Starting at the first line of the data below, write out each line exactly until you reach the line containing "(∀ v, v ∈ before", and include that line too.

DATA FOR PROCESSING ::
--- START ---

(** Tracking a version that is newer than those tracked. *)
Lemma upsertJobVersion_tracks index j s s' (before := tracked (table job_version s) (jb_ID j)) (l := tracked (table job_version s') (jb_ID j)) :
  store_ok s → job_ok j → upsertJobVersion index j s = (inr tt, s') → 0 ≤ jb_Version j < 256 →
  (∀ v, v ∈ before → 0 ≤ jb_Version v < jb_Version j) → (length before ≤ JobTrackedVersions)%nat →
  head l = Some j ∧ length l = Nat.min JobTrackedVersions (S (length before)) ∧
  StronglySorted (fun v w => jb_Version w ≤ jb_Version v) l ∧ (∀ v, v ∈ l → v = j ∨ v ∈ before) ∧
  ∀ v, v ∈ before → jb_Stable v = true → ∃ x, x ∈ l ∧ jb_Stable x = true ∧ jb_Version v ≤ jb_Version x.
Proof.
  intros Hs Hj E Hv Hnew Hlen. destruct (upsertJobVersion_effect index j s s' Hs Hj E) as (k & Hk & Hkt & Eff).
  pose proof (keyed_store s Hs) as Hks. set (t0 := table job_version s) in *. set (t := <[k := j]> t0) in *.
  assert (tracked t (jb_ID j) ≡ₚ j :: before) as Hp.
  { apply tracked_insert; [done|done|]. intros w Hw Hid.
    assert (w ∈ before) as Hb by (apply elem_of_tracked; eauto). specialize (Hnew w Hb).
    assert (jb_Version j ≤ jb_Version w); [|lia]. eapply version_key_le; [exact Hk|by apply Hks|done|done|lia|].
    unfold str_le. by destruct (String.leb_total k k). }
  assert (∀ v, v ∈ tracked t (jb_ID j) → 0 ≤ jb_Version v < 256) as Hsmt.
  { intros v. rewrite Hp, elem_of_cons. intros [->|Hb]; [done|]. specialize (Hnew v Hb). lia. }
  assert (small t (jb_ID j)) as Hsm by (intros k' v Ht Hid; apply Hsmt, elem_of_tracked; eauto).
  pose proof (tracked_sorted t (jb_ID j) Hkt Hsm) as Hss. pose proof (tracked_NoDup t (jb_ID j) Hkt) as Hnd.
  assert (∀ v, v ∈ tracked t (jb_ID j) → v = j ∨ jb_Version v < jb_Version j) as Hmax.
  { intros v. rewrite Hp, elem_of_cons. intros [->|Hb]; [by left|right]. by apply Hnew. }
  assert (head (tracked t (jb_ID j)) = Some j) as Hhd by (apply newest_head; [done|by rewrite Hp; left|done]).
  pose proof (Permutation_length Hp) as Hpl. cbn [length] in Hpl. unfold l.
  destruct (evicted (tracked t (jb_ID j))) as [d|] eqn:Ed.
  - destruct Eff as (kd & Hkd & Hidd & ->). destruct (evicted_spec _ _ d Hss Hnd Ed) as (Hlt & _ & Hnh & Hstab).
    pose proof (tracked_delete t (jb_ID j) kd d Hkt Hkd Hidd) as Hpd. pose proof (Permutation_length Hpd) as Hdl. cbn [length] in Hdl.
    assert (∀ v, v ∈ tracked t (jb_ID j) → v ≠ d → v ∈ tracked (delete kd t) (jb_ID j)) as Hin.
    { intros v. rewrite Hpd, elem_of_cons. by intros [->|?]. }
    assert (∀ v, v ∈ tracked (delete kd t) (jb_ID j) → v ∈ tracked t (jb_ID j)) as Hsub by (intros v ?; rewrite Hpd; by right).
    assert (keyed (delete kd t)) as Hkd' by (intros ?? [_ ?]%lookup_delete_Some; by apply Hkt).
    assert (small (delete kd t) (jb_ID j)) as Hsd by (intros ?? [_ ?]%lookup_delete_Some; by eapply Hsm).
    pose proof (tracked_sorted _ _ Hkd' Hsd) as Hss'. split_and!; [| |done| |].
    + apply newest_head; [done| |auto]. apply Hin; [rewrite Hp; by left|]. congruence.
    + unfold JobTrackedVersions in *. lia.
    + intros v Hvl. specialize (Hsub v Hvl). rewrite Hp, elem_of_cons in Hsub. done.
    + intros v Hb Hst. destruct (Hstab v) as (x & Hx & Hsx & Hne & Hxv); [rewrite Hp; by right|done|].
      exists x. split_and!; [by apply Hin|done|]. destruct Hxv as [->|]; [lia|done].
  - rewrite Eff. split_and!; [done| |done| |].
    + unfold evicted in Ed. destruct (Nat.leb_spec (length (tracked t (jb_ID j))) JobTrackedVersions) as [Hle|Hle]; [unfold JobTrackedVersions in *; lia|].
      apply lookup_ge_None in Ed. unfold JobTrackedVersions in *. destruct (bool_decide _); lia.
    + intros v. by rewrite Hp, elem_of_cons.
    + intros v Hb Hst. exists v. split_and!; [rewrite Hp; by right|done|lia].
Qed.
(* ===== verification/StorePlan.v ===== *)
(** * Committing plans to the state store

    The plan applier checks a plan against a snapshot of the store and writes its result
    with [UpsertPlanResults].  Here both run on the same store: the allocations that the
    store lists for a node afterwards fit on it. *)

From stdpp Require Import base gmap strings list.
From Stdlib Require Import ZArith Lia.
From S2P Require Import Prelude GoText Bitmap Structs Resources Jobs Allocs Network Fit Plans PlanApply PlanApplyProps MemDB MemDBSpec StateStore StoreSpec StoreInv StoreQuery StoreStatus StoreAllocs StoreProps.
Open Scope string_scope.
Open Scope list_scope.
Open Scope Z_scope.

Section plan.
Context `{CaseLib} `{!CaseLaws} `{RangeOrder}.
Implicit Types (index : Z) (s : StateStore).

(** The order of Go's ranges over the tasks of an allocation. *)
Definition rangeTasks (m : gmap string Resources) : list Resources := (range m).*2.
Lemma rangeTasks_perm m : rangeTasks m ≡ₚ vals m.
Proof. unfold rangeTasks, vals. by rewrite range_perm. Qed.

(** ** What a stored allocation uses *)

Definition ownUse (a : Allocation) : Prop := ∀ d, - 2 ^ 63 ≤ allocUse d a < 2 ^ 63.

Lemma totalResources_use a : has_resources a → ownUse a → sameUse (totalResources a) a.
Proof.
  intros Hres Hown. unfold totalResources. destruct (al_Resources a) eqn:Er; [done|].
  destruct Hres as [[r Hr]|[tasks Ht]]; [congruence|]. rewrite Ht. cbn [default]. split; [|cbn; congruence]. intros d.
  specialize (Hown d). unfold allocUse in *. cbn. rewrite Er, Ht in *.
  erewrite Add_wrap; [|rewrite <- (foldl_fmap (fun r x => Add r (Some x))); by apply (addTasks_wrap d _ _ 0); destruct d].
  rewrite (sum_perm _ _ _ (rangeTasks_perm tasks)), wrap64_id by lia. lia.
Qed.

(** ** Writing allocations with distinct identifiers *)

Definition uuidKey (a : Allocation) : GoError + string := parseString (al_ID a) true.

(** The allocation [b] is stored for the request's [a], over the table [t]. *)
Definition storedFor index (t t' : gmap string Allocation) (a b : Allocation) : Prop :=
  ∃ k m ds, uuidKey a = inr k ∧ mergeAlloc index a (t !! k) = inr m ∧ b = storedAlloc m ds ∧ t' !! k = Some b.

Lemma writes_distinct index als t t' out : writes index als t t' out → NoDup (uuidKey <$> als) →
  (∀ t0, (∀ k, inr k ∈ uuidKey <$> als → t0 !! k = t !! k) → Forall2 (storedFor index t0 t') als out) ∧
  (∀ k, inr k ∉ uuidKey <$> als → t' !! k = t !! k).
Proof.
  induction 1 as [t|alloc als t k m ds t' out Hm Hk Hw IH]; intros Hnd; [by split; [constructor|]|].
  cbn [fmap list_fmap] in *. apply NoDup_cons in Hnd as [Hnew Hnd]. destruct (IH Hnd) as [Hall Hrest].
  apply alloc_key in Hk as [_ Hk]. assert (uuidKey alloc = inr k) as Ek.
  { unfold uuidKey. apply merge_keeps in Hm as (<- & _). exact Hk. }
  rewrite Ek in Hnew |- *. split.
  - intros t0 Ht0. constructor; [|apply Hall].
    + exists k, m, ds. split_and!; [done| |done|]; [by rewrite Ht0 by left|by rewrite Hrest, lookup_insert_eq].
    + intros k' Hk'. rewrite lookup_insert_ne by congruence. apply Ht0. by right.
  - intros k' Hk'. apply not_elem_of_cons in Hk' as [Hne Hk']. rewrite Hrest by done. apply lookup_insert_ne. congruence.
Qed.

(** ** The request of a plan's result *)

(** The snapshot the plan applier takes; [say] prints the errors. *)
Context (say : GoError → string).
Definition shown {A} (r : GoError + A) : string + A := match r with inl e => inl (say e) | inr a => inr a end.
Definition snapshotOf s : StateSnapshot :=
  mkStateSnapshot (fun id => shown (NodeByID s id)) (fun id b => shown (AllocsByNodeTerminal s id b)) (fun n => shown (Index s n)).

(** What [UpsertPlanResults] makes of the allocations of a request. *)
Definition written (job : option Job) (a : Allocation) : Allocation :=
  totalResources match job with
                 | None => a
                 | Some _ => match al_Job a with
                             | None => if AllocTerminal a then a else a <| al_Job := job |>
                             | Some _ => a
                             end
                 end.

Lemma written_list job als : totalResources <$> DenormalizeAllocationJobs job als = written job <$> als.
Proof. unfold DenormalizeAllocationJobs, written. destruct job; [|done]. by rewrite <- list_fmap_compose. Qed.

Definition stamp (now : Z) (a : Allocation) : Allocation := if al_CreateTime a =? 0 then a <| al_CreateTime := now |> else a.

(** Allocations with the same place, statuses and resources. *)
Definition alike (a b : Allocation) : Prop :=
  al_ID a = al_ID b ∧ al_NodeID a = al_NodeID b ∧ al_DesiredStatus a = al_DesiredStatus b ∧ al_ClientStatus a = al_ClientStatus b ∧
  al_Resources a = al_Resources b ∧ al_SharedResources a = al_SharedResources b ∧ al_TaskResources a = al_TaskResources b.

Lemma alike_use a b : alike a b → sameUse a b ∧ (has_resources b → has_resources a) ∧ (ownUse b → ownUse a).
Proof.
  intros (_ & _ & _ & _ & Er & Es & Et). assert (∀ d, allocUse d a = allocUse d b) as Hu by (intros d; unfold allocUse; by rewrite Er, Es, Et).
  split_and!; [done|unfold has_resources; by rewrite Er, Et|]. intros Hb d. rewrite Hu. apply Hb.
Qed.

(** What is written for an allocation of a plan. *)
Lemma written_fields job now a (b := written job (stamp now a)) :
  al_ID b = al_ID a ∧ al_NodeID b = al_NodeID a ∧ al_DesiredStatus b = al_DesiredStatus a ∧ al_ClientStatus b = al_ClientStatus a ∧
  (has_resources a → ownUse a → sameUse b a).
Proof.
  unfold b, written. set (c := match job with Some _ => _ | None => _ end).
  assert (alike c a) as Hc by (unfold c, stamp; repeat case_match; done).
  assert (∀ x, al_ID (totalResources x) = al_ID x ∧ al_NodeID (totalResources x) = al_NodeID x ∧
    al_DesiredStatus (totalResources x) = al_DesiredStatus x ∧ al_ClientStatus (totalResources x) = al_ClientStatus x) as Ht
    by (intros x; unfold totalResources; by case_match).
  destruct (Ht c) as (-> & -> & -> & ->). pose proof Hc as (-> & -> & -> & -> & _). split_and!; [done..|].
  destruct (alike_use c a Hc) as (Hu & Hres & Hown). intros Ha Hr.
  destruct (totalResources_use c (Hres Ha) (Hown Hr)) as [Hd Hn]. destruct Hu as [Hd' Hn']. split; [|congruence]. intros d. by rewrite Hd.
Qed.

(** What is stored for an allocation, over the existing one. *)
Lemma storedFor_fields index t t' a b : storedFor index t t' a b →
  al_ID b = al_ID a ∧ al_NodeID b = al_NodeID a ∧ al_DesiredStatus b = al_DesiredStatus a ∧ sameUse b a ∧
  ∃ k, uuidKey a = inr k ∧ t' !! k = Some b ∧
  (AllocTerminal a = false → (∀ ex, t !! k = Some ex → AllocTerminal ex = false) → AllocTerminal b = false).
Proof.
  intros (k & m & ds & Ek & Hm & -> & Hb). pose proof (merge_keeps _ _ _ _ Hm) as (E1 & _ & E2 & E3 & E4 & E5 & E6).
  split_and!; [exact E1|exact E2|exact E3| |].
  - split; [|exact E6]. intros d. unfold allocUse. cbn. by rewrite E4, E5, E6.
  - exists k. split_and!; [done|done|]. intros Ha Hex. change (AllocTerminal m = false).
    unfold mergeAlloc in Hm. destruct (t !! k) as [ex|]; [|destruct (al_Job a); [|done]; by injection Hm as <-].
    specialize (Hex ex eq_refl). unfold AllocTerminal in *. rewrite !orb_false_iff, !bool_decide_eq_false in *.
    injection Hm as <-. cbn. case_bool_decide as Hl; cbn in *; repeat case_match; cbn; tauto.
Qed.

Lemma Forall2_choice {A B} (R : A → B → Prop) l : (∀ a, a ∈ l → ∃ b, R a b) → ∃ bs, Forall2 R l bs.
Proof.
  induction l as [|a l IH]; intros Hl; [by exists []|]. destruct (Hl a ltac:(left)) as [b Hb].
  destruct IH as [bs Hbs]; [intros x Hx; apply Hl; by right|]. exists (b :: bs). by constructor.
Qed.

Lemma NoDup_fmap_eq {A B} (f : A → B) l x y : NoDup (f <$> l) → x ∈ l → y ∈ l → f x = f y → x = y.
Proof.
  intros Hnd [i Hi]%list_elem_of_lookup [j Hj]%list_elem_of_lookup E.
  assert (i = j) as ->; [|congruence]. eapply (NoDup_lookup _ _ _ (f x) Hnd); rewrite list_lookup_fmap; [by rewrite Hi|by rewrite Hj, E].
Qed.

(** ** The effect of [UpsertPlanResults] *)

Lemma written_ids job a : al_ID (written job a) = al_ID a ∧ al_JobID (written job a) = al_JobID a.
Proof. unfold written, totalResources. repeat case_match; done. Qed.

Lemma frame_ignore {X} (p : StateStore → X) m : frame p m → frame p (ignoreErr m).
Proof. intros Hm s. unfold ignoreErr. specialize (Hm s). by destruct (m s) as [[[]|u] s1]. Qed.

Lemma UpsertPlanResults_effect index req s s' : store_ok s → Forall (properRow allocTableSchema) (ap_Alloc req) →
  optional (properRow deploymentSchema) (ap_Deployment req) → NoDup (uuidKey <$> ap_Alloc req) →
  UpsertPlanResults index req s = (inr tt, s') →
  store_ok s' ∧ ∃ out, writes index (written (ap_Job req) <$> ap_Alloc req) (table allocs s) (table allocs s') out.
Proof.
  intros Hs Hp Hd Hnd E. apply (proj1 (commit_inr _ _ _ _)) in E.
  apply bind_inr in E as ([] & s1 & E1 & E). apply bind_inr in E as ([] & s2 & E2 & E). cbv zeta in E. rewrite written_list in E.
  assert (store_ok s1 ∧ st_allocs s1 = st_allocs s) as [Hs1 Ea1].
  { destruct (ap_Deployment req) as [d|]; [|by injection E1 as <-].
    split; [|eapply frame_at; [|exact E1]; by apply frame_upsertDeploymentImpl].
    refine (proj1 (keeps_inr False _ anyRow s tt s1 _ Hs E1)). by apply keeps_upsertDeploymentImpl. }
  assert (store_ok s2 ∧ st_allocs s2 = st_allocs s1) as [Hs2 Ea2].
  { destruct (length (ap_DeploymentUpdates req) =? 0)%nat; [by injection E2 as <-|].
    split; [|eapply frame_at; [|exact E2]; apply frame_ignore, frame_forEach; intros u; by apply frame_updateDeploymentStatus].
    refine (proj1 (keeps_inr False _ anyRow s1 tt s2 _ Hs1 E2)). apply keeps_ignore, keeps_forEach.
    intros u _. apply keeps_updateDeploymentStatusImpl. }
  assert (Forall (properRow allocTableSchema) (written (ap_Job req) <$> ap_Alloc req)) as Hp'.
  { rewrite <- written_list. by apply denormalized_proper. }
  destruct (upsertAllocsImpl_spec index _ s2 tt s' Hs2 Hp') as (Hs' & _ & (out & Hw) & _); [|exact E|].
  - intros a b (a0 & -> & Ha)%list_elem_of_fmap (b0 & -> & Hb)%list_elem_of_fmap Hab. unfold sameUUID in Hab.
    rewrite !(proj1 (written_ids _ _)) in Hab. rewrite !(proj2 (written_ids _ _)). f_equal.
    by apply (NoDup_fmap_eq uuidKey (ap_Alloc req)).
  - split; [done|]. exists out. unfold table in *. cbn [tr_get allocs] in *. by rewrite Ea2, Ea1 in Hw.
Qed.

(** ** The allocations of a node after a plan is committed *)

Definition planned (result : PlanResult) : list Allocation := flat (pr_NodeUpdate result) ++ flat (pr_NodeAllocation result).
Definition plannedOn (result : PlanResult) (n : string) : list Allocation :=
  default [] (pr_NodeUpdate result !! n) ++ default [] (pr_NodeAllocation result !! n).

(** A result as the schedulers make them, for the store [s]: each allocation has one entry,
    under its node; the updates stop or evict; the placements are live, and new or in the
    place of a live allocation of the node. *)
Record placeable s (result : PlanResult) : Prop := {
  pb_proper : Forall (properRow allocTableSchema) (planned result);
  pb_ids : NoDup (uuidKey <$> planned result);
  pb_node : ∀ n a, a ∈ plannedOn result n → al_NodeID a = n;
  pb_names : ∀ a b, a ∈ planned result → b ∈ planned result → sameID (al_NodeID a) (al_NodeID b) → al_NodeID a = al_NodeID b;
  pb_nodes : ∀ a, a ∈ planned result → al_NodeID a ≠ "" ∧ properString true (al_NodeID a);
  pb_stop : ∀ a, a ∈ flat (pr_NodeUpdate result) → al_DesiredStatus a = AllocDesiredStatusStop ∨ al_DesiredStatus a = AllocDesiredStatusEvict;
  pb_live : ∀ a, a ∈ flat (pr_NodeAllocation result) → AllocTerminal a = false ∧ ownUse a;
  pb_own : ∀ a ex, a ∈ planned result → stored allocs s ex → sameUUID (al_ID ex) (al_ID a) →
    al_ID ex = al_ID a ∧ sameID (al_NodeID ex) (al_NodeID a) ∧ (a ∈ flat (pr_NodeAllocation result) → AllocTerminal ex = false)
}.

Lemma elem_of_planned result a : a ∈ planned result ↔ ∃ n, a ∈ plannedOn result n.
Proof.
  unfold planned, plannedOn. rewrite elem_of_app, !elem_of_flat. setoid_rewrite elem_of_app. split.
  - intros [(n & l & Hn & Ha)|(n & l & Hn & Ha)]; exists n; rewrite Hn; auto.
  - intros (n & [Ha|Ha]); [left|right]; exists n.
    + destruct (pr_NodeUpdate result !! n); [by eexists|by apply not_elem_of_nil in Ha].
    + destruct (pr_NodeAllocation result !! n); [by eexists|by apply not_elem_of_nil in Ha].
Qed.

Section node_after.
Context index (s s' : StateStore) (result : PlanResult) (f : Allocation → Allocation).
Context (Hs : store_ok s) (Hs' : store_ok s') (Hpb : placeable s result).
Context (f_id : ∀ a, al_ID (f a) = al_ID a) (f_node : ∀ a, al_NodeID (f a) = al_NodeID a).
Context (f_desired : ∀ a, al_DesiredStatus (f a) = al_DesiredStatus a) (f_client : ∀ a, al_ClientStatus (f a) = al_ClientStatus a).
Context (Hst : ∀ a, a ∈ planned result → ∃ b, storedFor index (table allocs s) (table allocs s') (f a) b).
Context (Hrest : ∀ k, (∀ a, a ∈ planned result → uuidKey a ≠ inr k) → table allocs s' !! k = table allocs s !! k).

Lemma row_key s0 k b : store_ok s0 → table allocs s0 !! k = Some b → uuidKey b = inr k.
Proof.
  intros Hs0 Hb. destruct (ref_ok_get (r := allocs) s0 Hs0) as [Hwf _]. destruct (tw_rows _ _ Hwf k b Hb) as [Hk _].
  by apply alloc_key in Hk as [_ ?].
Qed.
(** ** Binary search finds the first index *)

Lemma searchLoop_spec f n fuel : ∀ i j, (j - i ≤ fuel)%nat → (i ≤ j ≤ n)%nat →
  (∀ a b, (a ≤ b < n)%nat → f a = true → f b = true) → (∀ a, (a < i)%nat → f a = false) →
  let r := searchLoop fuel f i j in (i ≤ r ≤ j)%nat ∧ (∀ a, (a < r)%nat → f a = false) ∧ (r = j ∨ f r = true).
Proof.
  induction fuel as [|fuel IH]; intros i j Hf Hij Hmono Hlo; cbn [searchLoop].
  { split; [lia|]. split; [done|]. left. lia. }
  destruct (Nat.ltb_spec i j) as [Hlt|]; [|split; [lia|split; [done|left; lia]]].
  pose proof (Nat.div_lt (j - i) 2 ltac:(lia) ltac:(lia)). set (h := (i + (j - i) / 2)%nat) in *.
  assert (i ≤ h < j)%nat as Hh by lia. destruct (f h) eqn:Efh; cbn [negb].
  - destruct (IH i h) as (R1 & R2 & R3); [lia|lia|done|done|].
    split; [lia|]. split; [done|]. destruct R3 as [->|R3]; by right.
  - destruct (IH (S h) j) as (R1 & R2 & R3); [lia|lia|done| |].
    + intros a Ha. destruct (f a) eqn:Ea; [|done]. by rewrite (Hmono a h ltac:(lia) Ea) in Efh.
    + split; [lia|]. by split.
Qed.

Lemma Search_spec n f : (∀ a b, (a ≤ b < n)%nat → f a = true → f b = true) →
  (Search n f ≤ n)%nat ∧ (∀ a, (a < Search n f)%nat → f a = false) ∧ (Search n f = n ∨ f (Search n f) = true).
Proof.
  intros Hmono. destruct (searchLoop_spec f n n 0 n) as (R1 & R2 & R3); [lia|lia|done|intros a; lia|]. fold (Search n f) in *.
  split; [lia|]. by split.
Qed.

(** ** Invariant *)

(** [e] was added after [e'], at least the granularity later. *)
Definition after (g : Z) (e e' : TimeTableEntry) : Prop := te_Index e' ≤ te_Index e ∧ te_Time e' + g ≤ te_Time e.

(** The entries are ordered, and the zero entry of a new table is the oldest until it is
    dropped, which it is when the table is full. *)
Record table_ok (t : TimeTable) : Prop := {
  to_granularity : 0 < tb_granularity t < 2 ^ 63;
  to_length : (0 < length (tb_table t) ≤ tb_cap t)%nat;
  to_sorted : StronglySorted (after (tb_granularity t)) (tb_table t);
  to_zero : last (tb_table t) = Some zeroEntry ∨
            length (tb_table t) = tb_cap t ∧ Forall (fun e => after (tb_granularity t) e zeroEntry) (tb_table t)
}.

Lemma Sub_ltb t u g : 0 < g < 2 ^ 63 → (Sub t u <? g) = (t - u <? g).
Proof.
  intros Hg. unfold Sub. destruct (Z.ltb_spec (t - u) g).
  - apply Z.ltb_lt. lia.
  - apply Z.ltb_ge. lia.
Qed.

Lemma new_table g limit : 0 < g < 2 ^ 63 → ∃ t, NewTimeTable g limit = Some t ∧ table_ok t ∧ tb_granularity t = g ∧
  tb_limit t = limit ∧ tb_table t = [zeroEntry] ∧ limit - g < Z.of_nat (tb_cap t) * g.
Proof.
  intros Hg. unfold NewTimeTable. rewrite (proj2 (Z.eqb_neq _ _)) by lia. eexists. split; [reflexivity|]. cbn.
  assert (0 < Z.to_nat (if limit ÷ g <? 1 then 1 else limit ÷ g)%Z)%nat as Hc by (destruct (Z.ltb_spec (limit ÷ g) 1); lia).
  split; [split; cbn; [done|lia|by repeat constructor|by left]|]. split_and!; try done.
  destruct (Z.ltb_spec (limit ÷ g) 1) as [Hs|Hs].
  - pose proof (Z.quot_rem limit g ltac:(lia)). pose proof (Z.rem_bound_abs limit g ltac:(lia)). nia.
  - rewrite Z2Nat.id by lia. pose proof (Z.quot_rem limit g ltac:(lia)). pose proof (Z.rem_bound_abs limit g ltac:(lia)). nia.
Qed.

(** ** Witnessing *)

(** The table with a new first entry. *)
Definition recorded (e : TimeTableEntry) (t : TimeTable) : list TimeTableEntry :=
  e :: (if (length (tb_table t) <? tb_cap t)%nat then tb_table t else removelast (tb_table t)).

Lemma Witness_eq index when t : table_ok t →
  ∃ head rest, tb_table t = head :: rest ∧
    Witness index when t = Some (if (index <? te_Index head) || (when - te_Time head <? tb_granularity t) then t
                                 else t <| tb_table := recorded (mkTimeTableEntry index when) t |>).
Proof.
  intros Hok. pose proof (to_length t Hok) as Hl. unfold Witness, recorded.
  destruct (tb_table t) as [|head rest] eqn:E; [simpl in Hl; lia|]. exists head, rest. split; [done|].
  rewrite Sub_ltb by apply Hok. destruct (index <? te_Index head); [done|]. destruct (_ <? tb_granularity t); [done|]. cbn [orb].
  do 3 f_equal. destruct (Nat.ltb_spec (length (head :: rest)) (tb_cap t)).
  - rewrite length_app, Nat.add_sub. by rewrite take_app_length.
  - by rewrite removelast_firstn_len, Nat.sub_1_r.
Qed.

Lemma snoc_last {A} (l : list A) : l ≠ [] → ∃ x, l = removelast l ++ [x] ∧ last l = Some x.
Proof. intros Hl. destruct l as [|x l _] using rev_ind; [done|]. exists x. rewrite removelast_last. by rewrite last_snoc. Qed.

--- END ---

TASK RESULT ::
(** Tracking a version that is newer than those tracked. *)
Lemma upsertJobVersion_tracks index j s s' (before := tracked (table job_version s) (jb_ID j)) (l := tracked (table job_version s') (jb_ID j)) :
  store_ok s → job_ok j → upsertJobVersion index j s = (inr tt, s') → 0 ≤ jb_Version j < 256 →
  (∀ v, v ∈ before → 0 ≤ jb_Version v < jb_Version j) → (length before ≤ JobTrackedVersions)%nat →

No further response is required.